EXERCISE GOAL
When a line below holds the string "program", show that line.

Collected data:
- - - -

(* ===== verification/Vma.v ===== *)
(** Address spaces: the VMA list, mmap, munmap, mprotect and the program
    break of src/kernel/memory/vma.c, over the page-table interface
    [PageTable] and the 4 KiB allocator of [Subpage]. *)

From stdpp Require Import base tactics numbers option sets sorting list.
From Stdlib Require Import ZArith Lia.
From S2P Require Import Prelude PmmBoot Pmm PmmInit Subpage Vmm.

Module Vma.

(** ** Constants and data *)

Abbreviation PAGE_4K_SIZE := 4096 (only parsing).
Abbreviation VMA_PROT_READ := 1 (only parsing).
Abbreviation VMA_PROT_WRITE := 2 (only parsing).
Abbreviation VMA_PROT_EXEC := 4 (only parsing).
Abbreviation VMA_SHARED := 8 (only parsing).
Abbreviation VMA_ANON := 32 (only parsing).
Abbreviation VMA_IO := 128 (only parsing).
Abbreviation VMA_HEAP := 256 (only parsing).
Abbreviation MAP_SHARED := 1 (only parsing).
Abbreviation MAP_FIXED := 16 (only parsing).
Abbreviation MAP_ANONYMOUS := 32 (only parsing).
Abbreviation PROT_NONE := 0 (only parsing).
Abbreviation PROT_READ := 1 (only parsing).
Abbreviation PROT_WRITE := 2 (only parsing).
Abbreviation PROT_EXEC := 4 (only parsing).
Abbreviation PAGE_VALID := 1 (only parsing).
Abbreviation PAGE_USER := 4 (only parsing).
Abbreviation PAGE_PROTNONE := 512 (only parsing).
Abbreviation PAGE_COW := 1024 (only parsing).
Abbreviation PAGE_USER_PTE := 7 (only parsing).
Abbreviation PAGE_USER_PTE_RO := 5 (only parsing).
Abbreviation USER_MIN_ADDR := 4194304 (only parsing).
Abbreviation USER_CODE_ADDR := 4194304 (only parsing).
Abbreviation USER_STACK_BASE := 541065216 (only parsing).
(** [USER_CODE_ADDR + USER_ENVELOPE_SIZE - 0x1000] = 0x203ff000. *)
Abbreviation HEAP_LIMIT := 541061120 (only parsing).
Abbreviation NOFILE := 16 (only parsing).

Import Vmm(has).

(** PAGE_4K_ALIGN *)
Definition page_align (x : Z) : Z := (x +u PAGE_4K_SIZE -u 1) &~ 4095.

(** [vma_t]; [vm_file] is the vfs node. *)
Record vma_t := mk_vma {
  vm_start : Z;
  vm_end : Z;
  vm_flags : Z;
  vm_page_prot : Z;
  vm_pgoff : Z;
  vm_file : option Z;
}.
Definition with_start (a : Z) (v : vma_t) : vma_t :=
  mk_vma a (vm_end v) (vm_flags v) (vm_page_prot v) (vm_pgoff v) (vm_file v).
Definition with_end (a : Z) (v : vma_t) : vma_t :=
  mk_vma (vm_start v) a (vm_flags v) (vm_page_prot v) (vm_pgoff v) (vm_file v).
Definition with_prot (flags prot : Z) (v : vma_t) : vma_t :=
  mk_vma (vm_start v) (vm_end v) flags prot (vm_pgoff v) (vm_file v).

(** ** The VMA list *)

Fixpoint vma_find (l : list vma_t) (addr : Z) : option vma_t :=
  match l with
  | [] => None
  | v :: l =>
    if (vm_start v <=? addr) && (addr <? vm_end v) then Some v
    else if addr <? vm_start v then None
    else vma_find l addr
  end.

Fixpoint vma_insert (l : list vma_t) (vma : vma_t) : list vma_t :=
  match l with
  | [] => [vma]
  | v :: l => if vm_start vma <? vm_start v then vma :: v :: l else v :: vma_insert l vma
  end.

(** The reserved windows; [start_brk] is the address space's. *)
Definition mm_user_range_protected (start_brk start end_ : Z) : bool :=
  if start_brk =? 0 then false
  else if end_ <=? start then false
  else
    let stack_end := USER_STACK_BASE + 2097152 in
    if (start <? start_brk) && (USER_CODE_ADDR <? end_) then true
    else if (start <? HEAP_LIMIT) && (start_brk <? end_) then true
    else if (start <? USER_STACK_BASE) && (HEAP_LIMIT <? end_) then true
    else if (start <? stack_end) && (USER_STACK_BASE <? end_) then true
    else false.
(* ===== verification/Malloc.v ===== *)
(** The user-space allocator of src/libc/stdlib/malloc.c: a first-fit free list
    threaded through the blocks that tile the heap, over the program break of
    the kernel.  The break is an interface, which the address spaces of Vma.v
    implement. *)

From stdpp Require Import base tactics numbers option sets sorting list.
From Stdlib Require Import ZArith Lia.
From S2P Require Import Prelude Pmm Subpage Vmm Vma.

Module Malloc.

(** ** Memory *)

(** Bytes at addresses, and the little-endian objects they hold. *)
Definition upd (a v : Z) (m : Z -> Z) : Z -> Z := fun x => if x =? a then v else m x.
Fixpoint ld (n : nat) (a : Z) (m : Z -> Z) : Z :=
  match n with O => 0 | S n => m a + 256 * ld n (a + 1) m end.
Fixpoint st (n : nat) (a v : Z) (m : Z -> Z) : Z -> Z :=
  match n with O => m | S n => st n (a + 1) (v / 256) (upd a (v mod 256) m) end.

Lemma st_out n : forall a v m x, x < a \/ a + Z.of_nat n <= x -> st n a v m x = m x.
Proof.
  induction n as [|n IH]; intros a v m x Hx; simpl; [done|]. rewrite IH by lia. unfold upd.
  destruct (Z.eqb_spec x a); [lia|done].
Qed.
Lemma ld_ext n : forall a m m', (forall x, a <= x < a + Z.of_nat n -> m' x = m x) -> ld n a m' = ld n a m.
Proof.
  induction n as [|n IH]; intros a m m' Hm; simpl; [done|]. rewrite Hm by lia. f_equal. f_equal. apply IH. intros x Hx. apply Hm. lia.
Qed.
Lemma ld_st n : forall a v m, 0 <= v < 256 ^ Z.of_nat n -> ld n a (st n a v m) = v.
Proof.
  induction n as [|n IH]; intros a v m Hv; simpl ld; simpl st; [change (256 ^ Z.of_nat 0) with 1 in Hv; lia|].
  rewrite Nat2Z.inj_succ, Z.pow_succ_r in Hv by lia. rewrite IH by (Z.div_mod_to_equations; lia).
  rewrite st_out by lia. unfold upd. rewrite Z.eqb_refl. Z.div_mod_to_equations; lia.
Qed.
Lemma ld_st_ne n k a b v m :
  a + Z.of_nat n <= b \/ b + Z.of_nat k <= a -> ld n a (st k b v m) = ld n a m.
Proof. intros H. apply ld_ext. intros x Hx. apply st_out. lia. Qed.

#[global] Arguments ld : simpl never.
#[global] Arguments st : simpl never.

(** ** The program break *)

(** What [SYS_brk] promises to the C library. *)
Class Break (K : Type) := {
  sys_brk : Z -> K -> Z * K;
  brk_start : K -> Z;
  brk_end : K -> Z;
  brk_inv : K -> Prop;
  brk_range : forall k, brk_inv k -> 0 < brk_start k <= brk_end k /\ brk_end k <= 1073741824 /\ brk_start k mod 16 = 0;
  brk_query : forall k, brk_inv k -> sys_brk 0 k = (brk_end k, k);
  brk_set : forall k a, brk_inv k -> brk_end k < a < U64 ->
    let '(r, k') := sys_brk a k in
    brk_inv k' /\ brk_start k' = brk_start k /\
    (r = a /\ brk_end k' = a \/ r < 0 /\ brk_end k' = brk_end k);
}.

(** ** Data *)

Abbreviation MALLOC_ALIGN := 16 (only parsing).
Abbreviation HEADER_SIZE := 16 (only parsing).
Abbreviation MIN_BLOCK_SIZE := 32 (only parsing).

Section malloc.
Context {K : Type} `{BK : Break K}.

Record heap := mk_heap {
  freelist : Z;
  heap_initialized : bool;
  errno : Z;
  mem : Z -> Z;
  kernel : K;
}.

Definition set_freelist (v : Z) (s : heap) : heap := mk_heap v (heap_initialized s) (errno s) (mem s) (kernel s).
Definition set_errno (v : Z) (s : heap) : heap := mk_heap (freelist s) (heap_initialized s) v (mem s) (kernel s).
Definition set_mem (m : Z -> Z) (s : heap) : heap := mk_heap (freelist s) (heap_initialized s) (errno s) m (kernel s).
Definition set_kernel (k : K) (s : heap) : heap := mk_heap (freelist s) (heap_initialized s) (errno s) (mem s) k.

(** Accesses to the heap, whose pages are mapped up to the rounded-up break;
    [None] is an access below or above them. *)
Definition mapped (n a : Z) (s : heap) : bool :=
  (brk_start (kernel s) <=? a) && (a + n <=? Prelude.align_up (brk_end (kernel s)) 4096).
Definition rd (n : nat) (a : Z) (s : heap) : option Z := if mapped (Z.of_nat n) a s then Some (ld n a (mem s)) else None.
Definition wr (n : nat) (a v : Z) (s : heap) : option heap :=
  if mapped (Z.of_nat n) a s then Some (set_mem (st n a v (mem s)) s) else None.

(** The fields of [block_header_t] and [free_block_t]. *)
Definition ld_size (b : Z) : heap -> option Z := rd 8 b.
Definition ld_is_free (b : Z) : heap -> option Z := rd 4 (b + 8).
Definition ld_next (b : Z) : heap -> option Z := rd 8 (b + 16).
Definition st_size (b v : Z) : heap -> option heap := wr 8 b v.
Definition st_is_free (b v : Z) : heap -> option heap := wr 4 (b + 8) v.
Definition st_next (b v : Z) : heap -> option heap := wr 8 (b + 16) v.

(** ** Operations *)

Definition get_brk (s : heap) : Z * heap :=
  let '(ret, k) := sys_brk 0 (kernel s) in (if ret <? 0 then 0 else ret, set_kernel k s).
Definition set_brk (addr : Z) (s : heap) : Z * heap :=
  let '(actual, k) := sys_brk addr (kernel s) in
  (if actual <? 0 then -1 else if addr <=? actual then 0 else -1, set_kernel k s).

Definition heap_init (s : heap) : heap := mk_heap 0 true (errno s) (mem s) (kernel s).
Definition align_up (n align : Z) : Z := (n +u align -u 1) &~ (align -u 1).

(** The bound of the loops: the blocks of a list do not overlap. *)
Definition fuel_of (s : heap) : nat := S (Z.to_nat (brk_end (kernel s) - brk_start (kernel s))).

(** [while (prev && prev->next != next_free) prev = prev->next;] *)
Fixpoint find_prev (fuel : nat) (prev next_free : Z) (s : heap) : option Z :=
  match fuel with
  | O => None
  | S fuel =>
    if prev =? 0 then Some 0 else
    nx ← ld_next prev s;
    if nx =? next_free then Some prev else find_prev fuel nx next_free s
  end.

Definition try_coalesce (block : Z) (s : heap) : option heap :=
  block_size ← ld_size block s;
  let next_addr := block +u block_size in
  let '(brk, s) := get_brk s in
  if brk <=? next_addr then Some s else
  next_is_free ← ld_is_free next_addr s;
  if next_is_free =? 0 then Some s else
  next_size ← ld_size next_addr s;
  s ← st_size block (block_size +u next_size) s;
  nn ← ld_next next_addr s;
  if freelist s =? next_addr then Some (set_freelist nn s)
  else
    prev ← find_prev (fuel_of s) (freelist s) next_addr s;
    if prev =? 0 then Some s else st_next prev nn s.

(** The search of [malloc]: the block found and its predecessor, 0 for none. *)
Fixpoint search (fuel : nat) (total prev block : Z) (s : heap) : option (Z * Z) :=
  match fuel with
  | O => None
  | S fuel =>
    if block =? 0 then Some (prev, 0) else
    sz ← ld_size block s;
    if total <=? sz then Some (prev, block)
    else nx ← ld_next block s; search fuel total block nx s
  end.

(** [if (prev) prev->next = v; else freelist = v;] *)
Definition relink (prev v : Z) (s : heap) : option heap :=
  if prev =? 0 then Some (set_freelist v s) else st_next prev v s.

(** The use of the block the search found. *)
Definition take_block (total prev block : Z) (s : heap) : option heap :=
  sz ← ld_size block s;
  let remain := sz -u total in
  s ← (if MIN_BLOCK_SIZE <=? remain then
         let new_hdr := block +u total in
         s ← st_size new_hdr remain s;
         s ← st_is_free new_hdr 1 s;
         nx ← ld_next block s;
         s ← st_next new_hdr nx s;
         s ← st_size block total s;
         relink prev new_hdr s
       else
         nx ← ld_next block s;
         relink prev nx s);
  st_is_free block 0 s.

(** [None] is a fault; a result of 0 is [NULL]. *)
Definition malloc (size : Z) (s : heap) : option (Z * heap) :=
  if size =? 0 then Some (0, s) else
  let s := if heap_initialized s then s else heap_init s in
  let total := align_up size MALLOC_ALIGN +u HEADER_SIZE in
  let total := if total <? MIN_BLOCK_SIZE then MIN_BLOCK_SIZE else total in
  '(prev, block) ← search (fuel_of s) total 0 (freelist s) s;
  if negb (block =? 0) then
    s ← take_block total prev block s;
    Some (block +u HEADER_SIZE, s)
  else
    let '(brk, s) := get_brk s in
    if brk =? 0 then Some (0, s) else
    let '(rc, s) := set_brk (brk +u total) s in
    if negb (rc =? 0) then Some (0, set_errno ENOMEM s) else
    s ← st_size brk total s;
    s ← st_is_free brk 0 s;
    Some (brk +u HEADER_SIZE, s).

Definition free (ptr : Z) (s : heap) : option heap :=
  if ptr =? 0 then Some s else
  if negb (heap_initialized s) then Some s else
  let hdr := ptr -u HEADER_SIZE in
  fr ← ld_is_free hdr s;
  if negb (fr =? 0) then Some s else
  s ← st_is_free hdr 1 s;
  s ← st_next hdr (freelist s) s;
  try_coalesce hdr (set_freelist hdr s).

(** [memcpy] between disjoint ranges. *)
Fixpoint copy_bytes (n : nat) (dst src : Z) (m : Z -> Z) : Z -> Z :=
  match n with O => m | S n => copy_bytes n (dst + 1) (src + 1) (upd dst (m src) m) end.
Definition memcpy (dst src n : Z) (s : heap) : option heap :=
  if (n =? 0) || (mapped n dst s && mapped n src s) then Some (set_mem (copy_bytes (Z.to_nat n) dst src (mem s)) s) else None.

Definition realloc (ptr size : Z) (s : heap) : option (Z * heap) :=
  if ptr =? 0 then malloc size s else
  if size =? 0 then s ← free ptr s; Some (0, s) else
  '(new, s) ← malloc size s;
  if new =? 0 then Some (0, s) else
  hsize ← ld_size (ptr -u HEADER_SIZE) s;
  let old_usable := hsize -u HEADER_SIZE in
  let copy := if old_usable <? size then old_usable else size in
  s ← memcpy new ptr copy s;
  s ← free ptr s;
  Some (new, s).

Fixpoint set_bytes (n : nat) (dst v : Z) (m : Z -> Z) : Z -> Z :=
  match n with O => m | S n => set_bytes n (dst + 1) v (upd dst (wrap8 v) m) end.
Definition memset (dst v n : Z) (s : heap) : option heap :=
  if (n =? 0) || mapped n dst s then Some (set_mem (set_bytes (Z.to_nat n) dst v (mem s)) s) else None.

(** The product is not checked. *)
Definition calloc (n size : Z) (s : heap) : option (Z * heap) :=
  let total := n *u size in
  '(ptr, s) ← malloc total s;
  if ptr =? 0 then Some (0, s) else
  s ← memset ptr 0 total s;
  Some (ptr, s).

(** ** The invariant *)

(** A block of the heap: its address, its size with the header, and whether it
    is free. *)
Record block := mk_block { addr : Z; bsize : Z; bfree : bool }.

#[export] Instance block_eq_dec : EqDecision block.
Proof. solve_decision. Defined.

Fixpoint tiled (a : Z) (bs : list block) (e : Z) : Prop :=
  match bs with
  | [] => a = e
  | b :: bs => addr b = a /\ MIN_BLOCK_SIZE <= bsize b /\ bsize b mod MALLOC_ALIGN = 0 /\ tiled (a + bsize b) bs e
  end.

Definition stored (m : Z -> Z) (b : block) : Prop :=
  ld 8 (addr b) m = bsize b /\ ld 4 (addr b + 8) m = if bfree b then 1 else 0.

(** The links from [p] through the free blocks at [xs] to [q]. *)
Fixpoint seg (m : Z -> Z) (p : Z) (xs : list Z) (q : Z) : Prop :=
  match xs with
  | [] => p = q
  | x :: xs => p = x /\ x <> 0 /\ seg m (ld 8 (x + 16) m) xs q
  end.

Definition used (bs : list block) : list block := List.filter (fun b => negb (bfree b)) bs.
Definition frees (bs : list block) : list Z := addr <$> List.filter bfree bs.
(** The descent of [rbtree_insert]: the conflicting node, or the empty link
    and its parent. *)
Fixpoint descend (fuel : nat) (cmp : Z -> Z -> Z) (n : Z) (l : link) (par : Z) : M (Z + link * Z) :=
  match fuel with
  | O => stuck
  | S fuel =>
    p <- ld_link l;;
    if p =? 0 then ret (inr (l, par)) else
    let c := cmp n p in
    if c <? 0 then descend fuel cmp n (Some (L, p)) p
    else if 0 <? c then descend fuel cmp n (Some (R, p)) p
    else ret (inl p)
  end.

(** The body of the loop after insertion, for [n->parent == gp->left] when
    [d = L]; the result is the new [n]. *)
Definition insert_case (d : dir) (n gp : Z) : M Z :=
  uncle <- ld (child (opp d)) gp;;
  red <- is_red uncle;;
  if red : bool then
    p <- ld parent n;; set_black p;;;
    set_black uncle;;;
    set_red gp;;;
    ret gp
  else
    p <- ld parent n;;
    c <- ld (child (opp d)) p;;
    n <- (if n =? c then p <- ld parent n;; rotate d p;;; ret p else ret n);;
    p <- ld parent n;; set_black p;;;
    set_red gp;;;
    rotate (opp d) gp;;;
    ret n.

Fixpoint insert_fixup (fuel : nat) (n : Z) : M unit :=
  match fuel with
  | O => stuck
  | S fuel =>
    p <- ld parent n;;
    if p =? 0 then ret tt else
    c <- ld color p;;
    if c =? RB_RED then
      gp <- ld parent p;;
      gl <- ld left gp;;
      n <- insert_case (if p =? gl then L else R) n gp;;
      insert_fixup fuel n
    else ret tt
  end.

(** The loops run on at most the nodes of one tree. *)
Definition fuel_of (s : mem) : nat := S (S (size (nodes s))).

Definition rbtree_insert (n : Z) (cmp : Z -> Z -> Z) : M Z := fun s0 =>
  (r <- descend (fuel_of s0) cmp n None 0;;
   match r with
   | inl p => ret p
   | inr (l, par) =>
     st (upd_child L 0) n;;;
     st (upd_child R 0) n;;;
     st (upd_parent par) n;;;
     st (upd_color RB_RED) n;;;
     st_link l n;;;
     insert_fixup (fuel_of s0) n;;;
     root <- ld_root;;
     set_black root;;;
     ret 0
   end) s0.

(** [while (n->left) n = n->left] for [d = L]. *)
Fixpoint extreme (fuel : nat) (d : dir) (n : Z) : M Z :=
  match fuel with
  | O => stuck
  | S fuel => c <- ld (child d) n;; if c =? 0 then ret n else extreme fuel d c
  end.

Definition rbtree_end (d : dir) : M Z := fun s0 =>
  (n <- ld_root;; if n =? 0 then ret 0 else extreme (fuel_of s0) d n) s0.
Definition rbtree_first : M Z := rbtree_end L.
Definition rbtree_last : M Z := rbtree_end R.

(** [while (p && node == p->right) { node = p; p = p->parent; }] for [d = L]. *)
Fixpoint climb (fuel : nat) (d : dir) (n p : Z) : M Z :=
  match fuel with
  | O => stuck
  | S fuel =>
    if p =? 0 then ret p else
    c <- ld (child (opp d)) p;;
    if n =? c then pp <- ld parent p;; climb fuel d p pp else ret p
  end.

(** [rbtree_next] is [rbtree_step L]: the leftmost node of the right subtree,
    or the first ancestor of which the node is in the left subtree. *)
Definition rbtree_step (d : dir) (n : Z) : M Z := fun s0 =>
  (c <- ld (child (opp d)) n;;
   if negb (c =? 0) then extreme (fuel_of s0) d c
   else p <- ld parent n;; climb (fuel_of s0) d n p) s0.
Definition rbtree_next : Z -> M Z := rbtree_step L.
Definition rbtree_prev : Z -> M Z := rbtree_step R.

(** [!c || c->color == RB_BLACK] *)
Definition is_black (n : Z) : M bool :=
  if n =? 0 then ret true else c <- ld color n;; ret (c =? RB_BLACK).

- - - -

RESULT OF THE EXERCISE
(** Address spaces: the VMA list, mmap, munmap, mprotect and the program
    threaded through the blocks that tile the heap, over the program break of
(** ** The program break *)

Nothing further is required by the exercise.